Never underestimate the power of the boluresis
 
hi..im just done my medical school, however, im still blur on understanding fluid therapy

Can anyone teach me or provide me link or suggestion book for me to understand fluid therapy n also calculation? Most impt in acute kidney injury condition

Unless youre dealing with kids, its all empiric and then adjusting. If anything, people are not aggressive enough with fluid resuscitation early enough. But a general rule of thumb is, NS for resuscitation (bolus wide open, or 150-250cc/hr), 1/2NS (usually with D5, running at 75-125cc/hr) for maintenance fluids. If they start having crackles in their lung, or their JVP shoots up, then slow down or give them lasix.

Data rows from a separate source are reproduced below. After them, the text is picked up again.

(** * Quokka [Program]: a shallow embedding of
      [bindings/python/quokka/program.py]

    The Python class [Program] is embedded as pure functions over explicit
    records.  Python exceptions become the [Raise] constructor of [result],
    insertion-ordered [dict]s become association lists with in-place update,
    attribute assignment during [__init__] becomes a state of optional
    fields threaded through a small state-and-exception monad, and the
    file system and the exporter process of [from_binary] become explicit
    oracles. *)

From Stdlib Require Import ZArith List String Ascii Bool Lia Sorted.
From Stdlib Require Import HexadecimalString.
From Stdlib Require DecimalString.
Import ListNotations.
Local Open Scope string_scope.
Local Open Scope list_scope.
Local Open Scope Z_scope.

Set Implicit Arguments.

(** ** Python values: exceptions and results *)

Module Py.

(** The exception classes [program.py] raises or lets through, each with
    the message it is built with. *)
Inductive exn : Type :=
| QuokkaError (msg : string)
| ChunkMissingError (msg : string)
| FunctionMissingError (msg : string)
| IndexError (msg : string)
| ValueError (msg : string)
| KeyError (msg : string)
| AttributeError (msg : string)
| NameError (msg : string)
| FileNotFoundError (msg : string)
| DecodeError (msg : string)
| CalledProcessError (returncode : Z)
| TimeoutExpired.

Inductive result (A : Type) : Type :=
| Ok (a : A)
| Raise (e : exn).
Arguments Ok {A} a.
Arguments Raise {A} e.

Definition is_ok {A} (r : result A) : bool :=
  match r with Ok _ => true | Raise _ => false end.

(** [f"{address:x}"]: lower-case hexadecimal, with a sign for negatives. *)
Definition format_x (a : Z) : string :=
  NilZero.string_of_int (Z.to_hex_int a).

(** [needle in haystack] on [str]. *)
Fixpoint str_contains (needle haystack : string) : bool :=
  if String.prefix needle haystack then true
  else match haystack with
       | EmptyString => false
       | String _ rest => str_contains needle rest
       end.

(** *** Insertion-ordered dictionaries

    A Python [dict] keeps its keys in insertion order and assignment to a
    key already present updates the value where it stands. *)
Section Dict.
Variables K V : Type.
Variable eqb : K -> K -> bool.

Definition dict := list (K * V).

Definition empty : dict := [].

Fixpoint get (d : dict) (k : K) : option V :=
  match d with
  | [] => None
  | (k', v) :: d' => if eqb k' k then Some v else get d' k
  end.

Fixpoint set (d : dict) (k : K) (v : V) : dict :=
  match d with
  | [] => [(k, v)]
  | (k', v') :: d' =>
      if eqb k' k then (k', v) :: d' else (k', v') :: set d' k v
  end.

Definition contains (d : dict) (k : K) : bool :=
  match get d k with Some _ => true | None => false end.

Definition keys (d : dict) : list K := map fst d.
Definition values (d : dict) : list V := map snd d.
Definition items (d : dict) : list (K * V) := d.
End Dict.

End Py.
Import Py.

(** ** Data model *)

Definition AddressT := Z.
Definition Index := Z.

(** Modelled from the spec: [quokka.types.FunctionType] is not part of the
    source file.  The spec names NORMAL and THUNK and speaks of library,
    extern and imported functions; [all_FunctionType] is [list(FunctionType)],
    the members in declaration order. *)
Inductive FunctionType : Type :=
| NORMAL | IMPORTED | LIBRARY | THUNK | EXTERN | INVALID.

Definition all_FunctionType : list FunctionType :=
  [NORMAL; IMPORTED; LIBRARY; THUNK; EXTERN; INVALID].

Definition FunctionType_eqb (s t : FunctionType) : bool :=
  match s, t with
  | NORMAL, NORMAL | IMPORTED, IMPORTED | LIBRARY, LIBRARY
  | THUNK, THUNK | EXTERN, EXTERN | INVALID, INVALID => true
  | _, _ => false
  end.

(** [x in xs] on a list of function types. *)
Definition type_in (t : FunctionType) (ts : list FunctionType) : bool :=
  existsb (FunctionType_eqb t) ts.

Inductive ExporterMode : Type := MODE_LIGHT | MODE_NORMAL | MODE_FULL.

Inductive HashKind : Type := HASH_SHA256 | HASH_MD5.

Record Instruction : Type := mkInstruction {
  inst_address : AddressT;
  inst_mnemonic : string
}.

(** *** The export (the protobuf message [quokka.pb.Quokka]) *)

Record HashProto : Type := mkHashProto {
  hash_type : HashKind;
  hash_value : string
}.

Record ChunkProto : Type := mkChunkProto {
  cp_start : AddressT;
  cp_end : AddressT;
  cp_type : FunctionType;
  cp_fake : bool;
  cp_calls : list AddressT;
  cp_instructions : list Instruction
}.

Record FunctionProto : Type := mkFunctionProto {
  fp_start : AddressT;
  fp_name : string;
  fp_type : FunctionType;
  fp_chunks : list Index
}.

Record Quokka : Type := mkQuokka {
  exporter_meta_mode : ExporterMode;
  exporter_meta_version : string;
  meta_base_addr : AddressT;
  meta_hash : HashProto;
  meta_isa : Z;
  meta_address_size : Z;
  meta_endianess : Z;
  meta_executable_name : string;
  function_chunks : list ChunkProto;
  functions : list FunctionProto
}.

(** *** Chunks, SuperChunks and Functions

    Modelled from the spec: the classes [quokka.Chunk], [quokka.SuperChunk]
    and [quokka.Function] are not part of the source file.  A Chunk is a
    contiguous analysed region identified by its index, with an address
    range, a type, its outgoing call-target addresses and its instructions
    queryable by address.  A SuperChunk is split into constituent Chunks
    keyed by (chunk_index, block_index); here the constituents are a list
    and the block index of a constituent is its position.  A Function has a
    start address, a name and a FunctionType and references chunk
    indices. *)
Record Chunk : Type := mkChunk {
  proto_index : Index;
  start : AddressT;
  chunk_end : AddressT;
  chunk_type : FunctionType;
  fake : bool;
  calls : list AddressT;
  instructions : list Instruction
}.

Record SuperChunk : Type := mkSuperChunk {
  sc_proto_index : Index;
  sc_chunks : list Chunk
}.

Record Function : Type := mkFunction {
  f_start : AddressT;
  f_name : string;
  f_type : FunctionType;
  index_to_address : list Index
}.

(** The entries of [Program.chunks]: [Union[quokka.Chunk, quokka.SuperChunk]].
    [isinstance] on an entry is a match on the constructor. *)
Inductive ChunkEntry : Type :=
| EChunk (c : Chunk)
| ESuperChunk (sc : SuperChunk).

Module ChunkOps.

(** [quokka.Chunk(chunk_index, program=self)]: the view of the raw chunk
    record at [chunk_index]. *)
Definition new (chunk_index : Index) (cp : ChunkProto) : Chunk :=
  {| proto_index := chunk_index;
     start := cp_start cp;
     chunk_end := cp_end cp;
     chunk_type := cp_type cp;
     fake := cp_fake cp;
     calls := cp_calls cp;
     instructions := cp_instructions cp |}.

(** [chunk.in_chunk(address)]: the address lies in the range of the
    chunk. *)
Definition in_chunk (c : Chunk) (address : AddressT) : bool :=
  (start c <=? address) && (address <? chunk_end c).

(** [chunk.get_instruction(address)]: the instruction whose head is at
    [address]; when there is none it raises IndexError, the exception
    [Program.get_instruction] catches around this call and documents. *)
Definition get_instruction (c : Chunk) (address : AddressT)
  : result Instruction :=
  match find (fun i => inst_address i =? address) (instructions c) with
  | Some i => Ok i
  | None => Raise (IndexError "Unable to find the instruction")
  end.

End ChunkOps.

Module SuperChunkOps.

(** [super_chunk.values()]: the constituents, by ascending block index. *)
Definition values (sc : SuperChunk) : list Chunk := sc_chunks sc.

(** [super_chunk.starts]: constituent start address to constituent. *)
Definition starts (sc : SuperChunk) : dict AddressT Chunk :=
  fold_left (fun d c => Py.set Z.eqb d (start c) c) (sc_chunks sc)
            (Py.empty AddressT Chunk).

(** [super_chunk.get_chunk_by_index(chunk_index, block_index)]. *)
Definition get_chunk_by_index (sc : SuperChunk)
           (chunk_index block_index : Index) : result Chunk :=
  if block_index <? 0
  then Raise (ChunkMissingError "Unable to find the chunk in the super chunk")
  else match nth_error (sc_chunks sc) (Z.to_nat block_index) with
       | Some c => Ok c
       | None =>
           Raise (ChunkMissingError "Unable to find the chunk in the super chunk")
       end.

Definition in_chunk (sc : SuperChunk) (address : AddressT) : bool :=
  existsb (fun c => ChunkOps.in_chunk c address) (sc_chunks sc).

Fixpoint get_instruction_in (cs : list Chunk) (address : AddressT)
  : result Instruction :=
  match cs with
  | [] => Raise (IndexError "Unable to find the instruction")
  | c :: cs' =>
      match ChunkOps.get_instruction c address with
      | Ok i => Ok i
      | Raise _ => get_instruction_in cs' address
      end
  end.

Definition get_instruction (sc : SuperChunk) (address : AddressT)
  : result Instruction :=
  get_instruction_in (sc_chunks sc) address.

End SuperChunkOps.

But please, dont do what our ER does and take a 50yo with urosepsis and HR of 130 and give them 500cc over 3 hours. =)
 
If someone is septic/crashing, running NS wide open through large bore peripheral IV's is the thing to do. Depends on the patient, I have pumped liters and liters into small women with sepsis and they do fine, then I've pumped a couple of liters into larger people and fluffed out their lungs.

The trick is that for volume resuscitation one should give a set amount of fluids, then physically reassess the patient- is their pressure up, is their tachycardia better, do they have JVD, are they starting to get SOB, new O2 req, listen for crackles. Fluids, then reassess, fluids then reassess.

As for maintenance, typically more for children, but the old demented nursing home patient taking poor po, 1/2 NS approximates serum sodium concentration, given at 1ml/kg/hr, and you add D5 to prevent starvation ketoacidosis (which I have mistakenly let happen to many patients).

A key point I learned early on is to never write an order like this: "NS IV at 100cc/hr," ALWAYS write a stop time, even for maintenance fluids, I write "stop at 0600 tomorrow," so I can reassess them in the AM. I can't tell you how many times I have seen surgery patients post op having continuous IVF running forever and nobody following it, just keeps running, happens with MICU transfers a lot too. Pure garbage, always write a start and stop time to fluids, or else you go round the next day and the guy you were supposed to discharge is 4L up with massive edema to the thighs and a new O2 requirement, a lot of times nurses don't question these kinds of things but they are very important.